Pior situação nesta semana é da cidade de Santos, segundo a Cetesb; confira a situação nas demais cidades da Baixada Santista e litoral norte
Esther Zancan
Publicado em 15/08/2025, às 06h32
A Cetesb (Companhia Ambiental do Estado de São Paulo) divulgou, na quinta-feira (14), um levantamento sobre a balneabilidade no litoral de São Paulo. De 175 praias monitoradas, 26 apresentam bandeira vermelha, ou seja, estão impróprias para banho.
A pior situação é a da cidade de Santos, com todas as praias impróprias: Ponta da Praia, Aparecida, Embaré, Boqueirão, Gonzaga e os dois trechos monitorados da praia do José Menino, próximos à rua Olavo Bilac e avenida Frederico Ozanan.
Ainda na Baixada Santista, Guarujá tem apenas a praia do Perequê considerada imprópria. São Vicente tem bandeira vermelha na praia dos Milionários, Gonzaguinha e Prainha. Em Praia Grande, apenas Boqueirão e Vila Tupi estão impróprias.
No litoral sul, Mongaguá tem as praias de Vera Cruz, Santa Eugênia e Itaóca não recomendadas para o banho. Em Peruíbe, apenas a praia da avenida São João está imprópria. Bertioga e Itanhaém tem todas as praias com bandeira verde (próprias para o banho).
Em Ubatuba, o rio Itamambuca e os dois trechos monitorados da praia de Itaguá (próximos aos números 240 e 1.724, da avenida Leovigildo Dias Vieira) estão com bandeira vermelha. Em São Sebastião, apenas a praia da Barra do Saí está imprópria.
Em Ilhabela, as praias de Siriúba, Engenho d’Água, Itaquanduba, Perequê e Portinho não são recomendadas para o banho esta semana. Em Caraguatatuba, todas as praias estão com bandeira verde.
A Cetesb realiza a coleta de amostras de água em diversos pontos da costa paulista, seguindo os critérios definidos pela Resolução nº 274/00 do Conselho Nacional do Meio Ambiente (Conama). Segundo Claudia Lamparelli, gerente da divisão de águas litorâneas da Cetesb, o objetivo principal do programa é monitorar a qualidade das praias do estado, permitindo que a população escolha locais seguros para frequentar.
Semanalmente, são realizadas análises para verificar a densidade de bactérias fecais, como enterococos, nas amostras de água coletadas durante cinco semanas consecutivas.
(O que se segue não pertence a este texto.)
Lemma for_each_not_missing folders fs msg :
  out_res (for_each (process_folder E base sub idx hd dry) folders fs)
  <> Raise (FileNotFoundError msg).
Proof.
  revert fs. induction folders as [|folder rest IH]; intros fs.
  - discriminate.
  - rewrite for_each_cons. unfold bind.
    destruct (out_res (process_folder E base sub idx hd dry folder fs))
      as [[]|e] eqn:Hb; cbn [out_res].
    + apply IH.
    + intros H. injection H as ->.
      now apply process_folder_not_missing in Hb.
Qed.

End WithArgs.

(** C6. A FileNotFoundError of the Rerun Preparer (the Helper Locator's
    is one) ends in the [except] branch: the message and the skip notice
    are printed and the body returns normally; the loop then goes on with
    the directories that remain; no FileNotFoundError ever comes out of
    the loop body, and [process] can end with one only when listing the
    base directory raised it. *)
Theorem missing_helper_never_aborts (E : env) (base sub : string) (idx : Z)
  (hd : option string) (dry : bool) :
  let body := process_folder E base sub idx hd dry in
  (forall folder fs msg,
     let traj := join base folder in
     let o := prepare_and_submit_rerun E (join traj sub)
                (join traj (rerun_dir_name sub idx)) traj hd false dry fs in
     out_res o = Raise (FileNotFoundError msg) ->
     attempt E base sub idx hd dry folder fs =
     Out (out_fs o)
       (out_log o ++
        [Print msg;
         Print ("Skipping submission for " ++ folder ++ "/"
                ++ rerun_dir_name sub idx
                ++ " due to missing helper file(s).")])
       (Ok tt)) /\
  (forall folder fs msg,
     out_res (body folder fs) <> Raise (FileNotFoundError msg)) /\
  (forall folder rest fs,
     out_res (body folder fs) = Ok tt ->
     for_each body (folder :: rest) fs =
     let o1 := body folder fs in
     let o2 := for_each body rest (out_fs o1) in
     Out (out_fs o2) (out_log o1 ++ out_log o2) (out_res o2)) /\
  (forall fs msg,
     out_res (process E base sub idx hd dry fs) = Raise (FileNotFoundError msg) ->
     listdir E fs base = Raise (FileNotFoundError msg)).
Proof.
  cbv zeta. split; [|split; [|split]].
  - intros folder fs msg Hr. unfold attempt, except_FileNotFoundError.
    rewrite Hr. reflexivity.
  - intros folder fs msg. apply process_folder_not_missing.
  - intros folder rest fs Hr. rewrite for_each_cons. unfold bind.
    now rewrite Hr.
  - intros fs msg. unfold process, bind, reads, gets.
    cbn [out_res out_fs out_log].
    destruct (listdir E fs base) as [names|e]; cbn [out_res out_fs out_log];
      [|intros H; now injection H as ->].
    destruct (sorted trajectory_key _) as [dirs|e] eqn:Hs;
      cbn [out_res out_fs out_log].
    + intros H. now apply for_each_not_missing in H.
    + intros H. apply trajectory_order_raise in Hs as [-> _]. discriminate.
Qed.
Além dessas bactérias, fatores como a presença de óleo, maré vermelha, floração de algas tóxicas e surtos de doenças transmitidas pela água também podem comprometer a qualidade da praia, tornando-a imprópria para banho.
A Cetesb alerta que o banho de mar deve ser evitado até 24 horas após chuvas. Também não é recomendável nadar em canais, córregos e rios que desembocam no oceano, nem ingerir água do mar.
Crianças, idosos e pessoas com imunidade reduzida são mais vulneráveis a doenças e infecções ao entrar em contato com águas contaminadas. Além da gastroenterite, podem ocorrer infecções nos olhos, ouvidos, nariz e garganta.